Now the algorithm – called by its creators the ‘bestseller-ometer’ – may be able to lend a helping hand. It builds upon a movement in the publishing industry that began in the 2000s when digital e-books really took off, namely to complement publishers’ gut instinct with the use of Big Data. The enterprise was conceived at Stanford University in 2008, when PhD student Jodie Archer and Matthew L. Jockers, an associate professor of English (now at the University of Nebraska-Lincoln but helped found the Stanford Literary Lab) joined forces to uncover how computers could analyse and understand books in a way that people are unable to do.
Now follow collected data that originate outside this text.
(** [sanitizeError] stores a clean error text of at most 4096 bytes as it
    is, and cuts a longer one to a prefix of the sanitized text that is at most
    three bytes short of the limit (never in the middle of a character). *)
Theorem sanitizeError_faithful msg :
  let full := ToValidUTF8 (replace_nul (bytes msg)) in
  (pg_text_ok msg = true -> go_len msg <= 4096 -> sanitizeError msg = msg) /\
  ((length full <= 4096)%nat -> bytes (sanitizeError msg) = full) /\
  ((4096 < length full)%nat ->
    (4093 <= length (bytes (sanitizeError msg)))%nat /\
    bytes (sanitizeError msg) `prefix_of` full).
Proof.
  intros full.
  assert (bytes (sanitizeError msg) = sanitizeBytes (bytes msg)) as Hb
    by apply bytes_of_bytes, sanitizeBytes_lt.
  split_and!.
  - intros Hok Hlen. apply bytes_inj. rewrite Hb. unfold pg_text_ok in Hok. bool_to_prop.
    assert (ToValidUTF8 (replace_nul (bytes msg)) = bytes msg) as Hid.
    { rewrite replace_nul_id by by apply has_nul_false.
      apply to_valid_id; [done|]. by apply ValidBytes_spec. }
    unfold sanitizeBytes. rewrite Hid. unfold go_len in Hlen. rewrite <- length_bytes in Hlen.
    case_match eqn:E; [done|]. apply Nat.leb_gt in E. unfold maxErrorBytes in E. lia.
  - intros Hlen. rewrite Hb. unfold sanitizeBytes. fold full.
    by rewrite (proj2 (Nat.leb_le _ maxErrorBytes) Hlen).
  - intros Hlen. rewrite Hb. unfold sanitizeBytes. fold full.
    rewrite (proj2 (Nat.leb_gt _ maxErrorBytes) Hlen).
    destruct (back_off_spec full maxErrorBytes) as (H1 & _ & H3).
    destruct (utf8_cut full maxErrorBytes) as (k & Hk & Hu);
      [apply to_valid_utf8|unfold maxErrorBytes; lia|].
    split.
    + rewrite length_take. destruct (decide (k <= back_off full maxErrorBytes)%nat);
        [unfold maxErrorBytes in *; lia|].
      exfalso. apply (H3 k); [lia|done].
    + apply prefix_take.
Qed.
Crunching the data for the perfect novel
After several years of collaboration, they crunched the data on 20 000 ‘The New York Times’ bestselling novels through the processing power of thousands of computers. They taught these computers how to ‘read’ – in essence, to train the computers to determine where sentences begin and end, to identify parts of speech, and to map out plots. They then used so-called machine classification algorithms to isolate the features most common in bestsellers. Now the bestseller-ometer can predict with 80 % accuracy the likelihood of whether a new novel will be a hit or a flop.
So what are the key factors according to the bestseller-ometer that will increase the prospect of a new novel flying off the shelves? Having a young, strong but troubled heroine (think Katniss Everdeen from ‘The Hunger Games’ or Lisbeth Salander from ‘The Girl with the Dragon Tattoo’) as your main protagonist is a good start. Don’t discuss sex too graphically but do emphasise ‘human closeness’. Don’t use too many exclamation marks and don’t overdo it with adjectives and adverbs, use the verb ‘need’ at frequent intervals, and if your protagonist has a pet, make it a dog and not a cat. Don’t be afraid to be colloquial – readers of bestsellers prefer more informal language and phrases such as ‘ugh’ and ‘OK’ are to be encouraged. Finally, book titles also matter – use a simple noun for the title (such as Donna Tartt’s hit ‘The Goldfinch’ or Victoria Hislop’s ‘The Island’).
The algorithm’s number one pick
Archers and Jockers waited anxiously to see which novel of the many thousands would be the bestseller-ometer’s favourite. It turned out to be ‘The Circle’ by Dave Eggers, a 2013 thriller about a young (female) graduate student who goes to work for an immensely powerful technology company that has its own dark ambitions for reshaping the world in line with its privacy-destroying philosophy.
More specifically, the bestseller-ometer liked the book’s female protagonist, the fact that ‘need’ and ‘want’ were her most commonly-used verbs and its focus on three specific themes – technology, jobs and the workplace, and human closeness, the latter being the most prevalent topic across all bestsellers according to the algorithm). Most importantly, ‘The Circle’ did indeed become a bestseller, spending multiple weeks on ‘The New York Times’ bestseller list.
However, Archer is very quick to point out the irony here of the bestseller-ometer’s choice – ‘The Cirlce’ is a dystopian novel that highlights the dangers of Big Data and technology’s ever-increasing intrusion into all aspects of human life.
Although Archer and Jockers have no intention to commercialise their creation, Big Data is likely to make more of a mark on the publishing industry in the near future, with the corresponding fear that a bigger reliance on data could reduce the diversity of narratives as publishers chase profit. ‘The fear is that we can homogenise the market and the answer is no,’ commented Archer. ‘What the bestseller-ometer is trying to do is say, ‘Hey, pick this new author that you might not dare take a risk on with your acquisitions budget’.
published: 2016-10-05